Newly Hatched Caterpillars (see Fig_5): Winter moth is a generalist feeder and has the potential for a rather wide host plant range. In general, however, winter moth caterpillars commonly feed upon all maples, oak, apple, crabapple, ash, fringetree and blueberry, This pest has been known to drop from trees and feed on perennials such as roses and others. It has not been commonly seen feeding on magnolia and flowering or kousa dogwoods. There is evidence, although not yet well documented, that winter moth caterpillars time their hatching from the egg closely to the time of bud-swell of the specific host plant that the eggs are on. This suspected phenomenon only occurs in larger stands that consist primarily of one type of tree (e.g. oaks or maple). It has not been observed in landscapes with mixed tree species. It is estimated that winter moth eggs hatch between 20-50 Growing Degree Days (base 50) in Massachusetts. Typically, this can occur anytime late March (during atypically warm springs) into the second or third week in April (cool springs). The tiny (less than 1 mm) caterpillars then spin a small silk strand and become air-buoyant and are carried upwards on air currents into the tree canopy where they then try to “weasel” between the bud scales, bracts, etc. to get into the buds. They do not chew their way in via an entrance hole. If buds are not yet swollen enough for them to gain access, these small larvae will then spin down from the tree on a silken thread and be carried away by the wind, which is a dispersal process known as ballooning.

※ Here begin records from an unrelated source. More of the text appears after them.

(** The [typeof] operator *)
Definition typeof (v : jsvalue) : jsstring :=
  match v with
  | JUndefined => lit "undefined"
  | JBoolean _ => lit "boolean"
  | JNumber _ => lit "number"
  | JString _ => lit "string"
  | JNull | JArray _ | JObject _ => lit "object"
  end.

(** ** Thrown values

    What a [catch] clause can receive, by the classes the handler tells
    apart with [instanceof]. *)
Inductive thrown : Type :=
| SyntaxError (message : jsstring)
| APIError (status : option N) (name message : jsstring)
    (* [OpenAI.APIError]: [status: number | undefined] *)
| Error (name message : jsstring)
    (* any other instance of [Error]: [Error], [TypeError], ... *)
| NotAnError (v : jsvalue).

(** ** Shared types ([packages/types/index.ts]) *)

Record AuditReport : Type := { aiAudit : option jsstring }.

Record AuditResponse : Type := {
  success : bool;
  results : option AuditReport;
  error : option jsstring
}.

(** ** The completion client *)

Record ChatCompletionMessageParam : Type := {
  role : jsstring;
  content : jsstring
}.

Record ChatCompletionCreateParams : Type := {
  model : jsstring;
  messages : list ChatCompletionMessageParam;
  temperature : spec_float;
  max_tokens : N
}.

(** [content: string | null] *)
Record ChatCompletionMessage : Type := { message_content : option jsstring }.
Lemma send_responses_in_order_witness :
  exists line r1 r2,
    @send ascii_lib (Many [lit "+vgr=300"; lit "+vgt=128"])
      (new_Modem (gain_refused ++ gain_accepted))
    = (Ret (Several [r1; r2]),
       with_reader [] (with_writer [line] (new_Modem (gain_refused ++ gain_accepted))))
    /\ CommandResponse._raw r1 = gain_refused
    /\ CommandResponse._result_code r1 = ERROR
    /\ CommandResponse._raw r2 = gain_accepted
    /\ CommandResponse._result_code r2 = OK.
Proof.
  destruct (send_responses_in_order (H := ascii_lib)
              [lit "+vgr=300"; lit "+vgt=128"]
              (new_Modem (gain_refused ++ gain_accepted)) (le_n 2))
    as (_ & Hforward & _).
  assert (Hone : forall chunk,
             read_until_result_from [CR; LF] [] chunk = (Ret chunk, []) ->
             one_result [CR; LF] chunk).
  { intros chunk Hrun. by apply read_gives_one_result in Hrun as [_ Hone]. }
  eexists _, _, _. split.
  - apply Hforward; [by vm_compute|].
    eapply (exchange_cons _ _ _ gain_refused _ gain_accepted); [reflexivity| |].
    { exists (lit "AT+VGR=300" ++ [CR]), [], gain_refused, [],
        ([CR; LF] ++ lit "ERROR" ++ [CR; LF]).
      split; [by vm_compute|]. split; [done|].
      split; [apply Forall_singleton, Hone; by vm_compute|].
      split; [done|]. split; [by vm_compute|]. split; [by vm_compute|].
      by vm_compute. }
    eapply (exchange_cons _ _ _ gain_accepted _ []); [by rewrite app_nil_r| |].
    { exists (lit "AT+VGT=128" ++ [CR]), [], gain_accepted, [],
        ([CR; LF] ++ lit "OK" ++ [CR; LF]).
      split; [by vm_compute|]. split; [done|].
      split; [apply Forall_singleton, Hone; by vm_compute|].
      split; [done|]. split; [by vm_compute|]. split; [by vm_compute|].
      by vm_compute. }
    apply exchange_nil.
  - by vm_compute.
Defined.

(** The modem answers a request for voice mode with OK, or with ERROR. *)
Definition fclass_OK : bytes :=
  lit "AT+FCLASS=8" ++ [CR; CR; LF] ++ lit "OK" ++ [CR; LF].
Definition fclass_ERROR : bytes :=
  lit "AT+FCLASS=8" ++ [CR; CR; LF] ++ lit "ERROR" ++ [CR; LF].

Lemma set_mode_follows_result_code_witness :
  (@set_mode ascii_lib VOICE (new_Modem fclass_ERROR)).1 = Ret false
  /\ _mode (@set_mode ascii_lib VOICE (new_Modem fclass_ERROR)).2 = None.
Proof.
  eassert (Hrun : @send ascii_lib (One (lit "+FCLASS=" ++ Mode_value VOICE))
                        (new_Modem fclass_ERROR) = (Ret (Single _), _))
    by (vm_compute; reflexivity).
  destruct (set_mode_follows_result_code (H := ascii_lib) VOICE _ _ _ Hrun)
    as [(res & Hres & Hmode & _ & Hbad) _].
  injection Hres as <-.
  rewrite Hbad by (vm_compute; discriminate).
  split; [reflexivity|exact Hmode].
Defined.

Lemma set_mode_OK_example :
  (@set_mode ascii_lib VOICE (new_Modem fclass_OK)).1 = Ret true
  /\ _mode (@set_mode ascii_lib VOICE (new_Modem fclass_OK)).2 = Some VOICE.
Proof. by vm_compute. Qed.

(** ** The DLE filter *)

(** The filter as the specification words it: every pair that begins with
    DLE leaves the audio, a single DLE standing for the pair DLE DLE. *)
Fixpoint spec_dle_decode (data : bytes) : bytes :=
  match data with
  | [] => []
  | b :: rest =>
      match rest with
      | code :: rest' =>
          if b =? DLE then
            (if code =? DLE then [DLE] else []) ++ spec_dle_decode rest'
          else b :: spec_dle_decode rest
      | [] => [b]
      end
  end.

(** No pair DLE LF, read pair by pair from the left. *)
Fixpoint dle_lf_free (data : bytes) : bool :=
  match data with
  | [] => true
  | b :: rest =>
      match rest with
      | code :: rest' =>
          if b =? DLE then negb (code =? LF) && dle_lf_free rest'
          else dle_lf_free rest
      | [] => true
      end
  end.

Lemma catch_dsc_replacement (code : N) (m m' : Modem) (repl : bytes) :
  _catch_dsc code m = (Ret repl, m') ->
  repl = if code =? DLE then [DLE] else [].
Proof.
  unfold _catch_dsc. destruct (Py.decode [code]) as [text|]; [|done].
  case_bool_decide as Hbusy.
  - intros [= <- _]. injection Hbusy as ->. done.
  - destruct (code =? DLE); [by intros [= <- _]|].
    unfold bind. destruct (_catch_dtmf text m) as [[[]|e|] m1]; try done.
    by intros [= <- _].
Qed.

This is the stage where high levels of injury to the host plant can occur. The longer that the buds stay swollen but unopened, there is a greater potential for feeding injury. Winter moths will enter both leaf and flower buds. For blueberry growers, this is the most critical stage of winter moth activity. If flower buds sustain heavy feeding, there will be no flowers and thus no fruit. There are no known controls for winter moth in this life stage.

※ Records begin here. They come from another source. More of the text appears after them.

(** * Block Blast: the game-state engine of [src/game.js]

    A shallow embedding of the classes [Piece], [Grid], [Game] and of the
    drop handler of [DragController], followed by the properties of the
    engine: placement legality, line detection and clearing, scoring,
    tray life cycle and game-over detection.

    Conventions of the embedding.
    - A JavaScript array is a [list]; [a[i]] is stdpp's lookup [a !! i],
      whose [None] stands for [undefined].
    - A grid cell is [option string]: [None] is the source's [null]
      (empty), [Some c] a cell filled with the colour [c].
    - Row and column arguments are integers ([Z]): callers compute them as
      [gridRow + cell.row] and they may leave the board on either side.
    - A method that can throw, or write outside the arrays it owns,
      returns an [option]; [None] is that failure.
    - [await this.delay(..)] only paces the animation: a placement is
      modelled as the sequence of its state changes, in program order.
    - DOM, sound and local-storage calls have no effect on the modelled
      state and are left out. *)

From Stdlib Require Import ZArith QArith Qround Lqa String Ascii Decimal DecimalString DecimalNat DecimalZ Sorted Lia.
From stdpp Require Import base option list strings.

Local Open Scope string_scope.

(* ===================================================================== *)
(** ** JavaScript array helpers                                            *)
(* ===================================================================== *)

(** [a[i]] for an integer index: negative indices name no element. *)
Definition elemAt {A} (a : list A) (i : Z) : option A :=
  if (i <? 0)%Z then None else a !! Z.to_nat i.

(** [for (let i = 0; i < n; i++)] visits [upto n]. *)
Definition upto (n : nat) : list nat := seq 0 n.

(** [for (let i = 0; i <= hi; i++)] over integers; empty when [hi < 0]. *)
Definition upto_incl (hi : Z) : list Z := Z.of_nat <$> seq 0 (Z.to_nat (hi + 1)).

(* ===================================================================== *)
(** ** PIECE_DEFINITIONS and class Piece                                   *)
(* ===================================================================== *)

Record definition := { def_shape : list (list nat); def_color : string }.

(** The object literal, as an association list in insertion order (the
    order [Object.keys] reports). *)
Definition PIECE_DEFINITIONS : list (string * definition) :=
  [ ("line3h", {| def_shape := [[1; 1; 1]]; def_color := "#00D4FF" |});
    ("line4h", {| def_shape := [[1; 1; 1; 1]]; def_color := "#00D4FF" |});
    ("line3v", {| def_shape := [[1]; [1]; [1]]; def_color := "#00D4FF" |});
    ("line4v", {| def_shape := [[1]; [1]; [1]; [1]]; def_color := "#00D4FF" |});
    ("square2", {| def_shape := [[1; 1]; [1; 1]]; def_color := "#FFD700" |});
    ("square3", {| def_shape := [[1; 1; 1]; [1; 1; 1]; [1; 1; 1]]; def_color := "#FFD700" |});
    ("lShape1", {| def_shape := [[1; 0]; [1; 0]; [1; 1]]; def_color := "#FF8C00" |});
    ("lShape2", {| def_shape := [[1; 1; 1]; [1; 0; 0]]; def_color := "#FF8C00" |});
    ("lShape3", {| def_shape := [[1; 1]; [0; 1]; [0; 1]]; def_color := "#FF8C00" |});
    ("lShape4", {| def_shape := [[0; 0; 1]; [1; 1; 1]]; def_color := "#FF8C00" |});
    ("tShape1", {| def_shape := [[1; 1; 1]; [0; 1; 0]]; def_color := "#B388FF" |});
    ("tShape2", {| def_shape := [[0; 1]; [1; 1]; [0; 1]]; def_color := "#B388FF" |});
    ("tShape3", {| def_shape := [[0; 1; 0]; [1; 1; 1]]; def_color := "#B388FF" |});
    ("tShape4", {| def_shape := [[1; 0]; [1; 1]; [1; 0]]; def_color := "#B388FF" |});
    ("zShape1", {| def_shape := [[1; 1; 0]; [0; 1; 1]]; def_color := "#FF5252" |});
    ("zShape2", {| def_shape := [[0; 1]; [1; 1]; [1; 0]]; def_color := "#FF5252" |});
    ("sShape1", {| def_shape := [[0; 1; 1]; [1; 1; 0]]; def_color := "#00E676" |});
    ("sShape2", {| def_shape := [[1; 0]; [1; 1]; [0; 1]]; def_color := "#00E676" |}) ].

(** [Object.keys(PIECE_DEFINITIONS)] *)
Definition PIECE_TYPES : list string := fst <$> PIECE_DEFINITIONS.

(** [PIECE_DEFINITIONS[type]] *)
Fixpoint lookup_definition (ty : string) (defs : list (string * definition))
  : option definition :=
  match defs with
  | [] => None
  | (k, d) :: rest => if String.eqb k ty then Some d else lookup_definition ty rest
  end.

Module Piece.

Record t := mk
  { type : string;
    shape : list (list nat);
    color : string;
    rows : nat;
    cols : nat }.

(** [new Piece(type)]; [None] when the constructor throws: an unknown
    type, or a shape without a first row. *)
Definition new (ty : string) : option t :=
  match lookup_definition ty PIECE_DEFINITIONS with
  | None => None
  | Some d =>
      match def_shape d with
      | [] => None
      | row0 :: _ =>
          Some {| type := ty;
                  shape := def_shape d;
                  color := def_color d;
                  rows := length (def_shape d);
                  cols := length row0 |}
      end
  end.

(** [Piece.createRandom()], given the value [u] that [Math.random()]
    returns. [Math.floor(u * PIECE_TYPES.length)] is taken over the
    rationals. JavaScript rounds the product to a double first, which
    raises the index of a draw within one rounding below a multiple of
    [1 / 18] and changes nothing else. *)
Definition createRandom (u : Q) : option t :=
  let randomIndex := Qfloor (u * inject_Z (Z.of_nat (length PIECE_TYPES))) in
  match elemAt PIECE_TYPES randomIndex with
  | None => None
  | Some ty => new ty
  end.

(** [this.shape[row][col] === 1] *)
Definition isOn (p : t) (row col : nat) : bool :=
  bool_decide (shape p !! row ≫= (.!! col) = Some 1).

(** [getFilledCells()]: row-major list of the offsets that are on. *)
Definition getFilledCells (p : t) : list (nat * nat) :=
  flat_map (fun row =>
    flat_map (fun col => if isOn p row col then [(row, col)] else [])
             (upto (cols p)))
    (upto (rows p)).

End Piece.

(* ===================================================================== *)
(** ** class Grid                                                          *)
(* ===================================================================== *)

(** The template literal [`${n}`] and [Number(s)] on the keys that
    [getCellsToClear] builds: decimal numerals of array indices. [Number]
    is modelled on strings of decimal digits only (the empty string
    included, which JavaScript reads as 0); [None] is [NaN]. *)
Definition showNat (n : nat) : string := NilEmpty.string_of_uint (Nat.to_uint n).

Definition Number (s : string) : option nat :=
  Nat.of_uint <$> NilEmpty.uint_of_string s.

(** [s.split(',')] *)
Fixpoint split_comma (s : string) : list string :=
  match s with
  | EmptyString => [EmptyString]
  | String a rest =>
      if Ascii.eqb a "," then EmptyString :: split_comma rest
      else match split_comma rest with
           | [] => [String a EmptyString]
           | hd :: tl => String a hd :: tl
           end
  end.

(** [Set.prototype.add] on a set of strings kept in insertion order. *)
Definition Set_add (k : string) (s : list string) : list string :=
  if bool_decide (k ∈ s) then s else s ++ [k].

Module Grid.

Record t := mk
  { size : nat;
    state : list (list (option string)) }.

(** [createEmptyState()] *)
Definition createEmptyState (n : nat) : list (list (option string)) :=
  replicate n (replicate n None).

(** [new Grid(size)] *)
Definition new (n : nat) : t := {| size := n; state := createEmptyState n |}.

(** [reset()] *)
Definition reset (g : t) : t := {| size := size g; state := createEmptyState (size g) |}.

(** The invariant the constructor establishes: [size] rows of [size]
    cells. *)
Definition wf (g : t) : Prop :=
  length (state g) = size g ∧ Forall (fun line => length line = size g) (state g).

(** The expression [this.state[row][col]]. [None] is [undefined]; a
    missing row, on which JavaScript throws, is folded into [None] too.
    Neither happens inside the bounds of a well-formed grid. *)
Definition cellAt (g : t) (row col : Z) : option (option string) :=
  elemAt (state g) row ≫= (fun line => elemAt line col).

(** [v === null] *)
Definition isNull (v : option (option string)) : bool :=
  match v with
  | Some None => true
  | _ => false
  end.

(** The assignment [this.state[row][col] = v]. [None] when it does not
    land on an existing element: [this.state[row]] is [undefined] (a
    TypeError) or [col] is not an index of that row (the array would
    grow or gain a stray property). *)
Definition assign (g : t) (row col : Z) (v : option string) : option t :=
  match elemAt (state g) row with
  | None => None
  | Some line =>
      if bool_decide (0 ≤ col ∧ col < Z.of_nat (length line))%Z
      then Some {| size := size g;
                   state := <[Z.to_nat row := <[Z.to_nat col := v]> line]> (state g) |}
      else None
  end.

(** [isValidCell(row, col)] *)
Definition isValidCell (g : t) (row col : Z) : bool :=
  (0 <=? row)%Z && (row <? Z.of_nat (size g))%Z &&
  (0 <=? col)%Z && (col <? Z.of_nat (size g))%Z.

(** [isCellEmpty(row, col)] *)
Definition isCellEmpty (g : t) (row col : Z) : bool :=
  isValidCell g row col && isNull (cellAt g row col).

(** [setCell(row, col, color)] *)
Definition setCell (g : t) (row col : Z) (color : string) : option t :=
  if isValidCell g row col then assign g row col (Some color) else Some g.

(** [clearCell(row, col)] *)
Definition clearCell (g : t) (row col : Z) : option t :=
  if isValidCell g row col then assign g row col None else Some g.

(** [canPlacePiece(piece, gridRow, gridCol)]: the loop returns [false]
    at the first offset cell that is out of bounds or not [null]. *)
Definition canPlacePiece (g : t) (piece : Piece.t) (gridRow gridCol : Z) : bool :=
  forallb (fun cell : nat * nat =>
             let targetRow := (gridRow + Z.of_nat cell.1)%Z in
             let targetCol := (gridCol + Z.of_nat cell.2)%Z in
             isValidCell g targetRow targetCol &&
             isNull (cellAt g targetRow targetCol))
          (Piece.getFilledCells piece).

(** The inner loops of [findCompleteRows] and [findCompleteCols]:
    [isComplete] stays [true] unless some cell of the line is [null]. *)
Definition rowIsComplete (g : t) (row : nat) : bool :=
  forallb (fun col => negb (isNull (cellAt g (Z.of_nat row) (Z.of_nat col))))
          (upto (size g)).

Definition colIsComplete (g : t) (col : nat) : bool :=
  forallb (fun row => negb (isNull (cellAt g (Z.of_nat row) (Z.of_nat col))))
          (upto (size g)).

(** [findCompleteRows()] *)
Definition findCompleteRows (g : t) : list nat :=
  List.filter (rowIsComplete g) (upto (size g)).

(** [findCompleteCols()] *)
Definition findCompleteCols (g : t) : list nat :=
  List.filter (colIsComplete g) (upto (size g)).

(** The key [`${row},${col}`] *)
Definition cellKey (row col : nat) : string :=
  showNat row +:+ "," +:+ showNat col.

(** [const [row, col] = key.split(',').map(Number); return { row, col }]
    [None] when a component is missing or is not a number. *)
Definition parseKey (key : string) : option (nat * nat) :=
  match Number <$> split_comma key with
  | Some row :: Some col :: _ => Some (row, col)
  | _ => None
  end.

(** The two filling loops of [getCellsToClear], on the set of keys. *)
Definition addRowKeys (n : nat) (rs : list nat) (cellsSet : list string) : list string :=
  foldl (fun s row => foldl (fun s' col => Set_add (cellKey row col) s') s (upto n))
        cellsSet rs.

Free-Feeding Caterpillars (see Fig_6 through 9): Once the buds open, the larvae are known as “free-feeders” given that they are now on the foliage and free to move readily from one area to another. Winter moth will be in this stage until late May or early June whereupon they drop to the soil and almost immediately spin a cocoon and pupate. While still on the host plant, however, they are exposed and very treatable with a variety of products.

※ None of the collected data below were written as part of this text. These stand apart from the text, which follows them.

(** The operations of [weaviate.WeaviateClient] the retriever uses.
    [query_hybrid] answers with [result.objects]; it may allocate or reuse
    dictionaries in the heap. *)
Record Client := {
  collections_exists : value → B → (exn + bool) * B;
  collections_create_from_dict : class_schema → B → (exn + unit) * B;
  collections_get : string → B → (exn + Collection) * B;
  query_hybrid : Collection → dict → B → heap → (exn + list obj) * B * heap
}.

(** [langchain_core.embeddings.Embeddings]. *)
Record Embeddings := {
  embed_query : string → B → (exn + value) * B
}.

(** The calls issued to the collaborators, with their arguments. *)
Inductive call :=
| CollectionsExists (index : value)
| CollectionsCreateFromDict (schema : class_schema)
| CollectionsGet (index : string)
| EmbedQuery (text : string)
| QueryHybrid (c : Collection) (kwargs : dict).

(** The operations on the backing store: the existence test, the creation
    of a collection and the hybrid query.  [collections.get] only hands out
    the handle on which the query is later issued, and [embed_query] goes to
    the embedding provider. *)
Definition is_store_call (c : call) : bool :=
  match c with
  | CollectionsExists _ | CollectionsCreateFromDict _ | QueryHybrid _ _ => true
  | CollectionsGet _ | EmbedQuery _ => false
  end.

Definition is_hybrid_call (c : call) : bool :=
  match c with QueryHybrid _ _ => true | _ => false end.

Definition is_create_call (c : call) : bool :=
  match c with CollectionsCreateFromDict _ => true | _ => false end.

Record world := World {
  backend : B;
  objects : heap;
  calls : list call
}.

(** ** Computations that may raise and that change the world *)

Definition M (A : Type) : Type := world → (exn + A) * world.

#[export] Instance M_ret : MRet M := λ A a w, (inr a, w).
#[export] Instance M_bind : MBind M := λ A C f m w,
  match m w with
  | (inl e, w') => (inl e, w')
  | (inr a, w') => f a w'
  end.

Definition raise {A} (e : exn) : M A := λ w, (inl e, w).

(** A computation that does not touch the world. *)
Definition lift {A} (r : exn + A) : M A := λ w, (r, w).

(** The calls a computation adds to the log. *)
Definition issued {A} (m : M A) (w : world) : list call :=
  drop (length (calls w)) (calls (m w).2).

(** [d[key]] on a dictionary value. *)
Definition getitem (d : dict) (key : string) : M value :=
  match d !! key with
  | Some v => mret v
  | None => raise (KeyError key)
  end.

(** [d.pop(key)] on the dictionary stored at [l]: without a default a
    missing key raises [KeyError]; otherwise the entry is removed from the
    stored dictionary itself. *)
Definition dict_pop (l : loc) (key : string) : M value := λ w,
  match objects w l !! key with
  | Some v =>
      (inr v, World (backend w) (<[l := delete key (objects w l)]> (objects w)) (calls w))
  | None => (inl (KeyError key), w)
  end.

(** The collaborators' operations as logged calls. *)
Definition call_exists (c : Client) (index : value) : M bool := λ w,
  let '(r, b) := collections_exists c index (backend w) in
  (r, World b (objects w) (calls w ++ [CollectionsExists index])).

Definition call_create_from_dict (c : Client) (schema : class_schema) : M unit := λ w,
  let '(r, b) := collections_create_from_dict c schema (backend w) in
  (r, World b (objects w) (calls w ++ [CollectionsCreateFromDict schema])).

Definition call_get (c : Client) (index : string) : M Collection := λ w,
  let '(r, b) := collections_get c index (backend w) in
  (r, World b (objects w) (calls w ++ [CollectionsGet index])).

Definition call_embed_query (e : Embeddings) (text : string) : M value := λ w,
  let '(r, b) := embed_query e text (backend w) in
  (r, World b (objects w) (calls w ++ [EmbedQuery text])).

Definition call_hybrid (c : Client) (col : Collection) (kwargs : dict) : M (list obj) := λ w,
  let '(r, b, h) := query_hybrid c col kwargs (backend w) (objects w) in
  (r, World b h (calls w ++ [QueryHybrid col kwargs])).

(** ** The retriever *)

Record Retriever := {
  client : Client;
  index_name : string;
  text_key : string;
  alpha : Z;
  k : Z;
  embedding : Embeddings
}.

(** The outcome of [import weaviate]: [None] when the package is missing,
    otherwise the test [isinstance(v, weaviate.WeaviateClient)], which
    gives the client behind [v] when it holds. *)
Definition weaviate_module : Type := option (value → option Client).

(** Lines 51 to 59: the schema of a collection with one text property. *)
Definition schema (index key : value) : class_schema :=
  {| class := index;
     schema_properties := [ {| name := key; dataType := ["text"] |} ] |}.

Definition validate_client (weaviate : weaviate_module) (values : dict) : M dict :=
  match weaviate with
  | None =>
      raise (ImportError
        ("Could not import weaviate python package. " +:+
         "Please install it with `pip install weaviate-client`."))
  | Some isinstance =>
      c ← getitem values "client";
      match isinstance c with
      | None =>
          raise (ValueError
            ("client should be an instance of weaviate.Client, got " +:+ type_repr c))
      | Some cl =>
          index ← getitem values "index_name";
          key ← getitem values "text_key";
          let schema := schema index key in
          present ← call_exists cl index;
          (if negb present then call_create_from_dict cl schema else mret tt);;
          mret values
      end
  end.

(** Construction runs the validator first (it is a [pre] root validator).
    The rest is pydantic's and not part of this file: [validator_error py]
    is what it raises when the validator raises, and [populate] stands for
    its field validation, which turns the validated values into the
    instance. *)
Definition construct (py : Runtime) (weaviate : weaviate_module)
    (populate : dict → exn + Retriever) (values : dict) : M Retriever := λ w,
  match validate_client weaviate values w with
  | (inl e, w') => (inl (validator_error py e), w')
  | (inr values, w') => (populate values, w')
  end.

(** Keyword arguments of a call [f(a=.., b=.., **extra)]: a key of [extra]
    that repeats a named argument makes the call itself raise [TypeError]
    before [f] is entered, with the interpreter's message. *)
Definition keyword_arguments (py : Runtime) (named : list (string * value))
    (extra : dict) : exn + dict :=
  if forallb (λ kv, match extra !! kv.1 with Some _ => false | None => true end) named
  then inr (list_to_map named ∪ extra)
  else inl (TypeError (repeated_keyword_message py named extra)).

(** The named arguments of the call to [query.hybrid]. *)
Definition hybrid_arguments (self : Retriever) (query : string)
    (query_vector : value) : list (string * value) :=
  [ ("query", VStr query);
    ("limit", VInt (k self));
    ("alpha", VFloat (alpha self));
    ("vector", query_vector) ].

(** Lines 87 to 99 of the source: the request. *)
Definition hybrid_request (py : Runtime) (self : Retriever) (query : string)
    (hybrid_search_kwargs : option dict) : M (list obj) :=
  query_obj ← call_get (client self) (index_name self);
  query_vector ← call_embed_query (embedding self) query;
  let hybrid_search_kwargs :=
    match hybrid_search_kwargs with
    | None => ∅
    | Some kwargs => kwargs
    end in
  kwargs ← lift (keyword_arguments py (hybrid_arguments self query query_vector)
                   hybrid_search_kwargs);
  call_hybrid (client self) query_obj kwargs.

(** Lines 101 to 106: the loop over [result.objects], with [docs] the list
    built so far. *)
Fixpoint to_documents (py : Runtime) (text_key : string) (objs : list obj)
    (docs : list Document) : M (list Document) :=
  match objs with
  | [] => mret docs
  | o :: rest =>
      text ← dict_pop (properties o) text_key;
      doc ← lift (new_Document py text (properties o));
      to_documents py text_key rest (docs ++ [doc])
  end.

Definition _get_relevant_documents (py : Runtime) (self : Retriever)
    (query : string) (hybrid_search_kwargs : option dict) : M (list Document) :=
  objs ← hybrid_request py self query hybrid_search_kwargs;
  to_documents py (text_key self) objs [].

1. Bacillus thuringiensis (kurstaki), also commonly known as B.t.k. This product is a bacterium that is specific to lepidopteran larvae (butterfly and moth). It must be ingested to be effective. Once inside the gut, this bacterium becomes activated and multiplies. By going through a somewhat complicated biological process, this product will eventually form toxins that become lethal to the caterpillar. A few notes about its use:
A. B.t.k. works best on the younger instar stages of caterpillars; older ones are much less affected.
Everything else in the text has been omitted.